* Records provided *
Lemma cached_snapshot_served_until_stale_witness :
  (fst (@get_menu_data latin_cyrillic scenario_env false warm_world) = Ok scenario_snapshot
   ∧ fetches (snd (@get_menu_data latin_cyrillic scenario_env false warm_world)) = 1%nat)
  ∧ (fst (@get_menu_data latin_cyrillic scenario_env false empty_world) = Ok scenario_snapshot
     ∧ fetches (snd (@get_menu_data latin_cyrillic scenario_env false empty_world)) = 1%nat).
Proof.
  split.
  - destruct (@cached_snapshot_served_until_stale latin_cyrillic scenario_env warm_world)
      as (Hfresh & _ & _).
    destruct Hfresh as (Hresult & _ & Hfetches).
    + exists 0%Qc. split; [reflexivity | by_computation].
    + split; [exact Hresult | exact Hfetches].
  - destruct (@cached_snapshot_served_until_stale latin_cyrillic scenario_env empty_world)
      as (_ & Hstale & _).
    destruct Hstale as (Hfetches & Hresult & _).
    + intros (fetched_at & Hlast & _). discriminate Hlast.
    + split; [rewrite Hresult; vm_compute; reflexivity | exact Hfetches].
Defined.

(** ** Search (C5, C10) *)

Lemma foldl_snoc_filter {A} (P : A → Prop) `{!∀ x, Decision (P x)}
    (step : list A → A → list A) (xs acc : list A) :
  (∀ acc x, step acc x = if decide (P x) then acc ++ [x] else acc) →
  foldl step acc xs = acc ++ filter P xs.
Proof.
  intros Hstep. revert acc; induction xs as [|x xs IH]; intros acc; simpl.
  - by rewrite app_nil_r.
  - rewrite IH, Hstep, filter_cons. destruct (decide (P x)); [|done].
    by rewrite <- app_assoc.
Qed.
Lemma afterCompletion_settled (app : App Countdown.Hook) :
  settled app -> settled (afterCompletion app).
Proof.
  intros (Hp & Hc & Hs & Hy). unfold settled, afterCompletion.
  cbn [pomodoro countdown].
  split; [split; reflexivity|]. split; [split; reflexivity|].
  destruct (currentSession app); cbn; split; assumption.
Qed.

Lemma afterCompletion_session (app : App Countdown.Hook) :
  currentSession (afterCompletion app) =
  match currentSession app with
  | Pomodoro.focus => Pomodoro.break
  | Pomodoro.break => Pomodoro.focus
  end.
Proof.
  unfold afterCompletion, currentSession at 1. cbn [pomodoro].
  destruct (currentSession app); reflexivity.
Qed.

Lemma afterCompletion_withCountdown (cd : Countdown.Hook)
  (app : App Countdown.Hook) :
  afterCompletion (withCountdown cd app) = afterCompletion app.
Proof. reflexivity. Qed.

Lemma withCountdown_settled (cd : Countdown.Hook) (app : App Countdown.Hook) :
  settled app ->
  Countdown.committed (countdownOptions app) cd ->
  settled (withCountdown cd app).
Proof.
  intros (Hp & _ & Hs & Hy) Hc. unfold settled, withCountdown.
  cbn [pomodoro countdown]. repeat split; try assumption; apply Hp || apply Hc.
Qed.

(** The countdown events that call nothing, seen from the App. *)
Lemma step_countdown_event (app : App Countdown.Hook) (ev : Countdown.Event)
  (g : Countdown.UseCountdownOptions -> Countdown.Hook
       -> Countdown.Hook * list Countdown.Call) :
  settled app ->
  (forall opts h, g opts h = Countdown.handle opts ev h) ->
  snd (Countdown.handle (countdownOptions app) ev (countdown app)) = [] ->
  step (FromCountdown g) app =
  withCountdown
    (fst (Countdown.step (countdownOptions app) ev (countdown app))) app.
Proof.
  intros Hs Hg Hnil.
  rewrite (step_quiet app g
             (fst (Countdown.handle (countdownOptions app) ev (countdown app)))).
  - unfold Countdown.step.
    destruct (Countdown.handle (countdownOptions app) ev (countdown app));
      reflexivity.
  - apply Hs.
  - rewrite Hg.
    destruct (Countdown.handle (countdownOptions app) ev (countdown app));
      simpl in *; subst; reflexivity.
Qed.

Lemma run_app (evs1 evs2 : list (Event Countdown.Hook))
  (app : App Countdown.Hook) :
  run (evs1 ++ evs2) app = run evs2 (run evs1 app).
Proof. unfold run. apply fold_left_app. Qed.

(** While time is left, [k] seconds take [k] off the countdown of the
    App and change nothing else. *)
Lemma run_seconds_positive (k : nat) :
  forall app : App Countdown.Hook,
    settled app ->
    Countdown.isRunning (countdown app) = true ->
    Countdown.isPaused (countdown app) = false ->
    Z.of_nat k <= Countdown.totalSeconds (countdown app) ->
    userRun (repeat SecondElapsed k) app =
    withCountdown
      (Countdown.setTotalSeconds
         (Countdown.totalSeconds (countdown app) - Z.of_nat k) (countdown app))
      app.
Proof.
  induction k as [|k IH]; intros app Hs Hr Hp Hk.
  - unfold userRun, withCountdown. simpl. rewrite Z.sub_0_r.
    destruct app as [f b pm [t r p e i o] con]; reflexivity.
  - unfold userRun in *. cbn [repeat map run fold_left toEvent].
    change (fold_left (fun a ev => step ev a)
              (map toEvent (repeat SecondElapsed k)) (step tickEvent app))
      with (run (map toEvent (repeat SecondElapsed k)) (step tickEvent app)).
    assert (Hstep : step tickEvent app =
                    withCountdown
                      (Countdown.setTotalSeconds
                         (Countdown.totalSeconds (countdown app) - 1)
                         (countdown app)) app).
    { destruct Hs as (Hpc & Hc & Hrest).
      pose proof (step_tick_positive (countdownOptions app) (countdown app)
                    Hc Hr Hp ltac:(lia)) as Ht.
      unfold tickEvent.
      rewrite (step_countdown_event app Countdown.Tick).
      - rewrite Ht. reflexivity.
      - split; [exact Hpc | split; [exact Hc | exact Hrest]].
      - reflexivity.
      - unfold Countdown.step in Ht.
        destruct (Countdown.handle (countdownOptions app) Countdown.Tick
                    (countdown app)) as [h' c'].
        inversion Ht. reflexivity. }
    rewrite Hstep. rewrite IH.
    + unfold withCountdown. cbn [focusMinutes breakMinutes pomodoro countdown console].
      f_equal. unfold Countdown.setTotalSeconds. simpl. f_equal. lia.
    + apply withCountdown_settled; [exact Hs|].
      destruct Hs as (_ & [Hi Ho] & _). split; [exact Hi | exact Ho].
    + exact Hr.
    + exact Hp.
    + simpl. lia.
Qed.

* Work instructions *
Send back the complete listing, identical to the original in every line.

* Completed exercise *
Lemma cached_snapshot_served_until_stale_witness :
  (fst (@get_menu_data latin_cyrillic scenario_env false warm_world) = Ok scenario_snapshot
   ∧ fetches (snd (@get_menu_data latin_cyrillic scenario_env false warm_world)) = 1%nat)
  ∧ (fst (@get_menu_data latin_cyrillic scenario_env false empty_world) = Ok scenario_snapshot
     ∧ fetches (snd (@get_menu_data latin_cyrillic scenario_env false empty_world)) = 1%nat).
Proof.
  split.
  - destruct (@cached_snapshot_served_until_stale latin_cyrillic scenario_env warm_world)
      as (Hfresh & _ & _).
    destruct Hfresh as (Hresult & _ & Hfetches).
    + exists 0%Qc. split; [reflexivity | by_computation].
    + split; [exact Hresult | exact Hfetches].
  - destruct (@cached_snapshot_served_until_stale latin_cyrillic scenario_env empty_world)
      as (_ & Hstale & _).
    destruct Hstale as (Hfetches & Hresult & _).
    + intros (fetched_at & Hlast & _). discriminate Hlast.
    + split; [rewrite Hresult; vm_compute; reflexivity | exact Hfetches].
Defined.

(** ** Search (C5, C10) *)

Lemma foldl_snoc_filter {A} (P : A → Prop) `{!∀ x, Decision (P x)}
    (step : list A → A → list A) (xs acc : list A) :
  (∀ acc x, step acc x = if decide (P x) then acc ++ [x] else acc) →
  foldl step acc xs = acc ++ filter P xs.
Proof.
  intros Hstep. revert acc; induction xs as [|x xs IH]; intros acc; simpl.
  - by rewrite app_nil_r.
  - rewrite IH, Hstep, filter_cons. destruct (decide (P x)); [|done].
    by rewrite <- app_assoc.
Qed.
Lemma afterCompletion_settled (app : App Countdown.Hook) :
  settled app -> settled (afterCompletion app).
Proof.
  intros (Hp & Hc & Hs & Hy). unfold settled, afterCompletion.
  cbn [pomodoro countdown].
  split; [split; reflexivity|]. split; [split; reflexivity|].
  destruct (currentSession app); cbn; split; assumption.
Qed.

Lemma afterCompletion_session (app : App Countdown.Hook) :
  currentSession (afterCompletion app) =
  match currentSession app with
  | Pomodoro.focus => Pomodoro.break
  | Pomodoro.break => Pomodoro.focus
  end.
Proof.
  unfold afterCompletion, currentSession at 1. cbn [pomodoro].
  destruct (currentSession app); reflexivity.
Qed.

Lemma afterCompletion_withCountdown (cd : Countdown.Hook)
  (app : App Countdown.Hook) :
  afterCompletion (withCountdown cd app) = afterCompletion app.
Proof. reflexivity. Qed.

Lemma withCountdown_settled (cd : Countdown.Hook) (app : App Countdown.Hook) :
  settled app ->
  Countdown.committed (countdownOptions app) cd ->
  settled (withCountdown cd app).
Proof.
  intros (Hp & _ & Hs & Hy) Hc. unfold settled, withCountdown.
  cbn [pomodoro countdown]. repeat split; try assumption; apply Hp || apply Hc.
Qed.

(** The countdown events that call nothing, seen from the App. *)
Lemma step_countdown_event (app : App Countdown.Hook) (ev : Countdown.Event)
  (g : Countdown.UseCountdownOptions -> Countdown.Hook
       -> Countdown.Hook * list Countdown.Call) :
  settled app ->
  (forall opts h, g opts h = Countdown.handle opts ev h) ->
  snd (Countdown.handle (countdownOptions app) ev (countdown app)) = [] ->
  step (FromCountdown g) app =
  withCountdown
    (fst (Countdown.step (countdownOptions app) ev (countdown app))) app.
Proof.
  intros Hs Hg Hnil.
  rewrite (step_quiet app g
             (fst (Countdown.handle (countdownOptions app) ev (countdown app)))).
  - unfold Countdown.step.
    destruct (Countdown.handle (countdownOptions app) ev (countdown app));
      reflexivity.
  - apply Hs.
  - rewrite Hg.
    destruct (Countdown.handle (countdownOptions app) ev (countdown app));
      simpl in *; subst; reflexivity.
Qed.

Lemma run_app (evs1 evs2 : list (Event Countdown.Hook))
  (app : App Countdown.Hook) :
  run (evs1 ++ evs2) app = run evs2 (run evs1 app).
Proof. unfold run. apply fold_left_app. Qed.

(** While time is left, [k] seconds take [k] off the countdown of the
    App and change nothing else. *)
Lemma run_seconds_positive (k : nat) :
  forall app : App Countdown.Hook,
    settled app ->
    Countdown.isRunning (countdown app) = true ->
    Countdown.isPaused (countdown app) = false ->
    Z.of_nat k <= Countdown.totalSeconds (countdown app) ->
    userRun (repeat SecondElapsed k) app =
    withCountdown
      (Countdown.setTotalSeconds
         (Countdown.totalSeconds (countdown app) - Z.of_nat k) (countdown app))
      app.
Proof.
  induction k as [|k IH]; intros app Hs Hr Hp Hk.
  - unfold userRun, withCountdown. simpl. rewrite Z.sub_0_r.
    destruct app as [f b pm [t r p e i o] con]; reflexivity.
  - unfold userRun in *. cbn [repeat map run fold_left toEvent].
    change (fold_left (fun a ev => step ev a)
              (map toEvent (repeat SecondElapsed k)) (step tickEvent app))
      with (run (map toEvent (repeat SecondElapsed k)) (step tickEvent app)).
    assert (Hstep : step tickEvent app =
                    withCountdown
                      (Countdown.setTotalSeconds
                         (Countdown.totalSeconds (countdown app) - 1)
                         (countdown app)) app).
    { destruct Hs as (Hpc & Hc & Hrest).
      pose proof (step_tick_positive (countdownOptions app) (countdown app)
                    Hc Hr Hp ltac:(lia)) as Ht.
      unfold tickEvent.
      rewrite (step_countdown_event app Countdown.Tick).
      - rewrite Ht. reflexivity.
      - split; [exact Hpc | split; [exact Hc | exact Hrest]].
      - reflexivity.
      - unfold Countdown.step in Ht.
        destruct (Countdown.handle (countdownOptions app) Countdown.Tick
                    (countdown app)) as [h' c'].
        inversion Ht. reflexivity. }
    rewrite Hstep. rewrite IH.
    + unfold withCountdown. cbn [focusMinutes breakMinutes pomodoro countdown console].
      f_equal. unfold Countdown.setTotalSeconds. simpl. f_equal. lia.
    + apply withCountdown_settled; [exact Hs|].
      destruct Hs as (_ & [Hi Ho] & _). split; [exact Hi | exact Ho].
    + exact Hr.
    + exact Hp.
    + simpl. lia.
Qed.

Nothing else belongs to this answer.